(** * The MTConnect adapter of pomamo-cncmodules (Lemoine.Cnc.MTConnectAdapter)

    A shallow embedding of [adapter.cpp] and [PulseAdapter.cpp]: the cycle
    engine ([Start], [Finish]), the send path ([sendDatum], [sendBuffer],
    [sendInitialData], [sendChangedData], [flush], [unavailable]), the
    registry ([addDatum]) and the producer-facing setters of [PulseAdapter];
    and of [logger.cpp]: the four logging methods, [format] and [timestamp].

    The classes [StringBuffer], [Server]/[Client] and [DeviceDatum] are
    included by the sources ([string_buffer.hpp], [server.hpp],
    [device_datum.hpp]) but their code is not part of the source tree; they
    are modelled from the specification, each under a comment that says so. *)

From Stdlib Require Import ZArith Ascii.
From stdpp Require Import base tactics list strings pretty.
Example string_primitives :
  trim "  Please  on the setup  " = "Please  on the setup"%string
  /\ replace_ci_global "provide more detail" "Provide More Detail, then provide more detail."
     = ", then ."%string
  /\ split "; " "Thank the customer; ; Add a link" = ["Thank the customer"; EmptyString; "Add a link"]%string
  /\ split "; " EmptyString = [EmptyString]
  /\ join "; " ["a"; "b"; "c"]%string = "a; b; c"%string
  /\ before_first "T" "2025-01-15T10:30:00.000Z" = "2025-01-15"%string
  /\ includes (toLowerCase "Could Be More CONCISE") "concise" = true
  /\ includes "services" EmptyString = true.
Proof. repeat split. Qed.

Lemma bytes_of_string_length (s : string) :
  List.length (bytes_of_string s) = String.length s.
Proof.
  unfold bytes_of_string. rewrite length_map.
  induction s as [|c s IH]; simpl; [reflexivity | now rewrite IH].
Qed.

Lemma present_truthy (a : option string) (s : string) :
  present a = Some s <-> a = Some s /\ truthy s = true.
Proof.
  unfold present, or_else. destruct a as [t|].
  - destruct (truthy t) eqn:E; split.
    + intros H. injection H as <-. now split.
    + now intros [H _].
    + discriminate.
    + intros [H T]. injection H as ->. congruence.
  - split; [discriminate | now intros [H _]].
Qed.

(* ================================================================== *)
(** * 19. Numbers: representation and order *)
(* ================================================================== *)

Lemma JsNum_eq (a b : JsNum) :
  digits a = digits b -> places a = places b -> a = b.
Proof.
  destruct a as [m p H], b as [m' p' H']. simpl. intros -> ->.
  f_equal. apply Eqdep_dec.UIP_dec, Bool.bool_dec.
Qed.

Lemma whole_inj (n m : Z) : whole n = whole m -> n = m.
Proof. intros H. now injection H. Qed.

Lemma strip_shortest (m : Z) (p : nat) :
  shortest (fst (strip m p)) (snd (strip m p)) = true.
Proof.
  revert m. induction p as [|p IH]; intros m; [reflexivity |].
  cbn [strip]. destruct (m mod 10 =? 0) eqn:E; [apply IH |].
  cbn [fst snd shortest]. now rewrite E.
Qed.

Lemma decimal_strip (m : Z) (p : nat) :
  digits (decimal m p) = fst (strip m p)
  /\ places (decimal m p) = snd (strip m p).
Proof.
  unfold decimal. pose proof (strip_shortest m p) as H.
  destruct (strip m p) as [m' p']. cbn [fst snd] in *.
  destruct (Bool.bool_dec _ _) as [H' | H']; [now split | contradiction].
Qed.

Lemma strip_fixed (m : Z) (p : nat) :
  shortest m p = true -> strip m p = (m, p).
Proof.
  destruct p as [|p]; [reflexivity |]. cbn [shortest strip].
  destruct (m mod 10 =? 0); [discriminate | reflexivity].
Qed.

(** A number is the [decimal] of its own digits and places. *)
Lemma decimal_shortest (n : JsNum) : decimal (digits n) (places n) = n.
Proof.
  destruct (decimal_strip (digits n) (places n)) as [Hd Hp].
  rewrite (strip_fixed _ _ (is_shortest n)) in Hd, Hp.
  now apply JsNum_eq.
Qed.

Lemma pow10_pos (k : nat) : 0 < 10 ^ Z.of_nat k.
Proof. apply Z.pow_pos_nonneg; lia. Qed.

Lemma num_leb_le (a b : JsNum) : num_leb a b = true <-> (a <= b)%num.
Proof. apply Z.leb_le. Qed.


Lemma num_le_refl (a : JsNum) : (a <= a)%num.
Proof. unfold num_le. lia. Qed.

Lemma num_le_trans (a b c : JsNum) :
  (a <= b)%num -> (b <= c)%num -> (a <= c)%num.
Proof.
  unfold num_le. intros H1 H2.
  pose proof (pow10_pos (places a)) as Pa.
  pose proof (pow10_pos (places b)) as Pb.
  pose proof (pow10_pos (places c)) as Pc.
  apply (Z.mul_le_mono_pos_r _ _ (10 ^ Z.of_nat (places b))); [exact Pb |].
  apply (Z.mul_le_mono_nonneg_r _ _ (10 ^ Z.of_nat (places c))) in H1; [| lia].
  apply (Z.mul_le_mono_nonneg_r _ _ (10 ^ Z.of_nat (places a))) in H2; [| lia].
  lia.
Qed.

Lemma whole_le (n m : Z) : (whole n <= whole m)%num <-> n <= m.
Proof. unfold num_le. simpl. lia. Qed.

Lemma Math_max_l (a b : JsNum) : (a <= Math_max a b)%num.
Proof.
  unfold Math_max. destruct (num_leb a b) eqn:E.
  - now apply num_leb_le.
  - apply num_le_refl.
Qed.


Lemma Math_max_either (a b : JsNum) : Math_max a b = a \/ Math_max a b = b.
Proof. unfold Math_max. destruct (num_leb a b); tauto. Qed.

(** [Math.max] keeps a range that holds both arguments. *)
Lemma Math_max_within (lo hi a b : JsNum) :
  (lo <= a <= hi)%num -> (lo <= b <= hi)%num -> (lo <= Math_max a b <= hi)%num.
Proof.
  intros Ha Hb. destruct (Math_max_either a b) as [-> | ->]; assumption.
Qed.
(** * Time-Management-Agent: the calendar CLI

    A shallow embedding of [calendar_cli/profile.py],
    [calendar_cli/system_prompt.py] and the [ask] and [quick_create]
    commands of [calendar_cli/cli.py], followed by the properties of the
    conversation loop, the prompt composition and the quick-create command.

    A Python [str] is modelled as a [string]: its text encoded in UTF-8.
    White space is that of Python, on the whole of Unicode; the case of
    letters is changed on the ASCII range, which is all the comparisons
    of the program can see: no character outside ASCII has a lower case
    written with the letters of [exit], [quit] and [q] only, or an upper
    case written with those of [UTC] only.
    [os.environ] and the event payload, which are dictionaries keyed by
    strings, are [gmap string string]. *)

From Stdlib Require Import Ascii String.
From stdpp Require Import gmap strings list fin_maps pretty.

Local Open Scope string_scope.
Local Open Scope list_scope.

(** ** Python built-ins used by the program *)

Module Py.

(** [str.isspace] on a character of one byte: TAB, LF, VT, FF, CR, the
    four separators FS, GS, RS, US, and the space. *)
Definition isspace (c : ascii) : bool :=
  let n := nat_of_ascii c in
  (((9 <=? n) && (n <=? 13)) || ((28 <=? n) && (n <=? 31)) || (n =? 32))%nat.

Definition lower_char (c : ascii) : ascii :=
  let n := nat_of_ascii c in
  if ((65 <=? n) && (n <=? 90))%nat then ascii_of_nat (n + 32) else c.

Definition upper_char (c : ascii) : ascii :=
  let n := nat_of_ascii c in
  if ((97 <=? n) && (n <=? 122))%nat then ascii_of_nat (n - 32) else c.

Fixpoint map_chars (f : ascii -> ascii) (s : string) : string :=
  match s with
  | EmptyString => EmptyString
  | String c r => String (f c) (map_chars f r)
  end.

(** [s.lower()] and [s.upper()]. *)
Definition lower : string -> string := map_chars lower_char.
Definition upper : string -> string := map_chars upper_char.

(** Truth value of a string, of a list and of an optional value:
    [None], the empty string, [[]] and [{}] are false. *)
Definition truthy (s : string) : bool :=
  match s with EmptyString => false | String _ _ => true end.

Definition truthy_list {A} (l : list A) : bool :=
  match l with [] => false | _ :: _ => true end.

Definition truthy_opt {A} (t : A -> bool) (o : option A) : bool :=
  match o with Some a => t a | None => false end.

(** The white space of two bytes: U+0085 and U+00A0. *)
Definition space2 (c d : ascii) : bool :=
  let '(m, n) := (nat_of_ascii c, nat_of_ascii d) in
  ((m =? 194) && ((n =? 133) || (n =? 160)))%nat.

(** The white space of three bytes: U+1680, U+2000 to U+200A, U+2028,
    U+2029, U+202F, U+205F and U+3000. *)
Definition space3 (c d e : ascii) : bool :=
  let '(m, n, k) := (nat_of_ascii c, nat_of_ascii d, nat_of_ascii e) in
  (((m =? 225) && (n =? 154) && (k =? 128))
   || ((m =? 226) && (n =? 128)
       && (((128 <=? k) && (k <=? 138)) || (k =? 168) || (k =? 169) || (k =? 175)))
   || ((m =? 226) && (n =? 129) && (k =? 159))
   || ((m =? 227) && (n =? 128) && (k =? 128)))%nat.

(** A byte that continues a character in UTF-8. *)
Definition tail_byte (d : ascii) : bool :=
  let n := nat_of_ascii d in ((128 <=? n) && (n <=? 191))%nat.

(** The text after its first character, when that is white space. *)
Definition skip_space (s : string) : option string :=
  match s with
  | EmptyString => None
  | String c r =>
      if isspace c then Some r
      else match r with
           | EmptyString => None
           | String d r1 =>
               if space2 c d then Some r1
               else match r1 with
                    | EmptyString => None
                    | String e r2 => if space3 c d e then Some r2 else None
                    end
           end
  end.

(** [s.lstrip()]: drop the leading white space, character by character. *)
Fixpoint lstrip (s : string) : string :=
  match s with
  | EmptyString => EmptyString
  | String c r =>
      if isspace c then lstrip r
      else match r with
           | EmptyString => s
           | String d r1 =>
               if space2 c d then lstrip r1
               else match r1 with
                    | EmptyString => s
                    | String e r2 => if space3 c d e then lstrip r2 else s
                    end
           end
  end.

(** [s.rstrip()]: the text is cut where only white space is left. *)
Fixpoint rstrip (s : string) : string :=
  match s with
  | EmptyString => EmptyString
  | String c r => if truthy (lstrip s) then String c (rstrip r) else EmptyString
  end.

(** [s.strip()]. *)
Definition strip (s : string) : string := rstrip (lstrip s).

(** [sep.join(parts)]. *)
Definition join (sep : string) (parts : list string) : string :=
  String.concat sep parts.

(** The line feed, written [\n] in the source. *)
Definition LF : string := String (ascii_of_nat 10) EmptyString.

(** [a or b] where [a] may be [None]: the first operand when it is
    true, else the second. *)
Definition or_opt (a b : option string) : option string :=
  if truthy_opt truthy a then a else b.

Definition or_else (a : option string) (b : string) : string :=
  match a with
  | Some s => if truthy s then s else b
  | None => b
  end.

End Py.

(** ** Exceptions and the world the program runs in *)

(** The exceptions the modelled code can meet. All of them derive from
    [Exception]; [typer.Exit] carries the exit code of the process. *)
Inductive exn : Type :=
| OSError
| UnicodeDecodeError
| YAMLError
| ValidationError
| ValueError
| ZoneInfoNotFoundError
| IndexError
| EOFError
| RuntimeException (what : string)
| MarkupError (message : string)
| Exit (code : Z).

Inductive result (A : Type) : Type :=
| Ok (a : A)
| Raise (e : exn).

Arguments Ok {A} a.
Arguments Raise {A} e.

(** What a path holds: [os.path.exists] is false; the path exists but
    [open] or [read] raises; or [read] returns a text. *)
Inductive file_state : Type :=
| Missing
| Unreadable (e : exn)
| Holds (text : string).

Inductive fs_op : Type :=
| FsExists (path : string)
| FsOpen (path : string).

(** What [console.print] and [console.rule] are handed, once rich has
    accepted it: the terminal, item by item. A text is kept as the
    program wrote it, with its markup. *)
Inductive console_item : Type :=
| Line (text : string)
| PanelFit (body title border_style : string)
| Rule (title : string)
| Banner.

(** [profile.py], class [UserProfile]. A [Dict[str, str]] keeps its
    insertion order, which [items()] follows: an association list. *)
Record UserProfile : Type := mkUserProfile {
  timezone : option string;
  workdays : option (list string);
  working_hours : option (list (string * string));
  lunch : option string;
  no_meetings : option (list string);
  preferred_deep_work : option (list string);
  avoid_times : option (list string);
  notes : option string;
}.

(** The libraries and services the program calls: PyYAML and pydantic,
    [datetime], the agent runtime, the calendar tool and rich.
    [rich_error text] is the message of the MarkupError that
    [console.print] raises on a text it reads as markup (a closing tag
    that closes nothing), if it raises one. *)
Class External : Type := {
  yaml_value : Type;
  yaml_safe_load : string -> result yaml_value;
  yaml_truthy : yaml_value -> bool;
  yaml_empty_dict : yaml_value;
  model_validate : yaml_value -> result UserProfile;
  datetime : Type;
  strftime : datetime -> string -> string;
  strptime : string -> string -> option datetime;
  runtime_message : Type;
  getattr_content : runtime_message -> string;
  str_runtime_message : runtime_message -> string;
  repr_tuple : string -> string -> string;
  tool_result : Type;
  str_tool_result : tool_result -> string;
  rich_error : string -> option string;
}.

(** An entry of the conversation list: a [(role, content)] tuple built by
    the CLI, or a message object handed back by the agent runtime. *)
Inductive message `{External} : Type :=
| Tuple (role content : string)
| Obj (m : runtime_message).

(** The state of the machine and of the services around it. The first
    nine fields are what the program finds; the last four are logs,
    oldest entry first, of what the program did. [executor_error] and
    [tool_error] are the exceptions of [build_agent_executor()] and of
    [CalendarCreateEvent()], if they raise. [agent_stream] and
    [create_event] answer from the history of earlier calls and the
    current argument. *)
Record World `{External} : Type := mkWorld {
  environ : gmap string string;
  fs : string -> file_state;
  zone_now : string -> result datetime;
  local_now : datetime;
  utc_now : datetime;
  executor_error : option exn;
  agent_stream : list (list message) -> list message -> result (list (list message));
  tool_error : option exn;
  create_event : list (gmap string string) -> gmap string string -> result tool_result;
  console : list console_item;
  fs_log : list fs_op;
  submissions : list (list message);
  tool_calls : list (gmap string string);
}.

Section Effects.
Context `{External}.

Definition with_console (w : World) (c : list console_item) : World :=
  mkWorld _ (environ w) (fs w) (zone_now w) (local_now w) (utc_now w)
    (executor_error w) (agent_stream w) (tool_error w) (create_event w) c (fs_log w) (submissions w) (tool_calls w).

Definition with_fs_log (w : World) (l : list fs_op) : World :=
  mkWorld _ (environ w) (fs w) (zone_now w) (local_now w) (utc_now w)
    (executor_error w) (agent_stream w) (tool_error w) (create_event w) (console w) l (submissions w) (tool_calls w).

Definition with_submissions (w : World) (l : list (list message)) : World :=
  mkWorld _ (environ w) (fs w) (zone_now w) (local_now w) (utc_now w)
    (executor_error w) (agent_stream w) (tool_error w) (create_event w) (console w) (fs_log w) l (tool_calls w).

Definition with_tool_calls (w : World) (l : list (gmap string string)) : World :=
  mkWorld _ (environ w) (fs w) (zone_now w) (local_now w) (utc_now w)
    (executor_error w) (agent_stream w) (tool_error w) (create_event w) (console w) (fs_log w) (submissions w) l.

(** A computation returns or raises, and leaves a world behind in both
    cases: what was printed before an exception stays printed. *)
Definition M (A : Type) : Type := World -> result A * World.

#[export] Instance M_ret : MRet M := fun A a w => (Ok a, w).

#[export] Instance M_bind : MBind M := fun A B f c w =>
  match c w with
  | (Ok a, w') => f a w'
  | (Raise e, w') => (Raise e, w')
  end.

Definition raise {A} (e : exn) : M A := fun w => (Raise e, w).

(** [try: body except <handled>: handler]. *)
Definition try_except {A} (body : M A) (handled : exn -> bool) (handler : M A) : M A :=
  fun w =>
    match body w with
    | (Ok a, w') => (Ok a, w')
    | (Raise e, w') => if handled e then handler w' else (Raise e, w')
    end.

(** Every exception of the model is an [Exception]; [UnicodeDecodeError]
    is a [ValueError]. *)
Definition is_Exception (e : exn) : bool := true.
▬▬▬▬▬▬▬▬▬▬
Where a line above contains the word "role", copy that line.

ANSWER SPACE:
(** An entry of the conversation list: a [(role, content)] tuple built by
| Tuple (role content : string)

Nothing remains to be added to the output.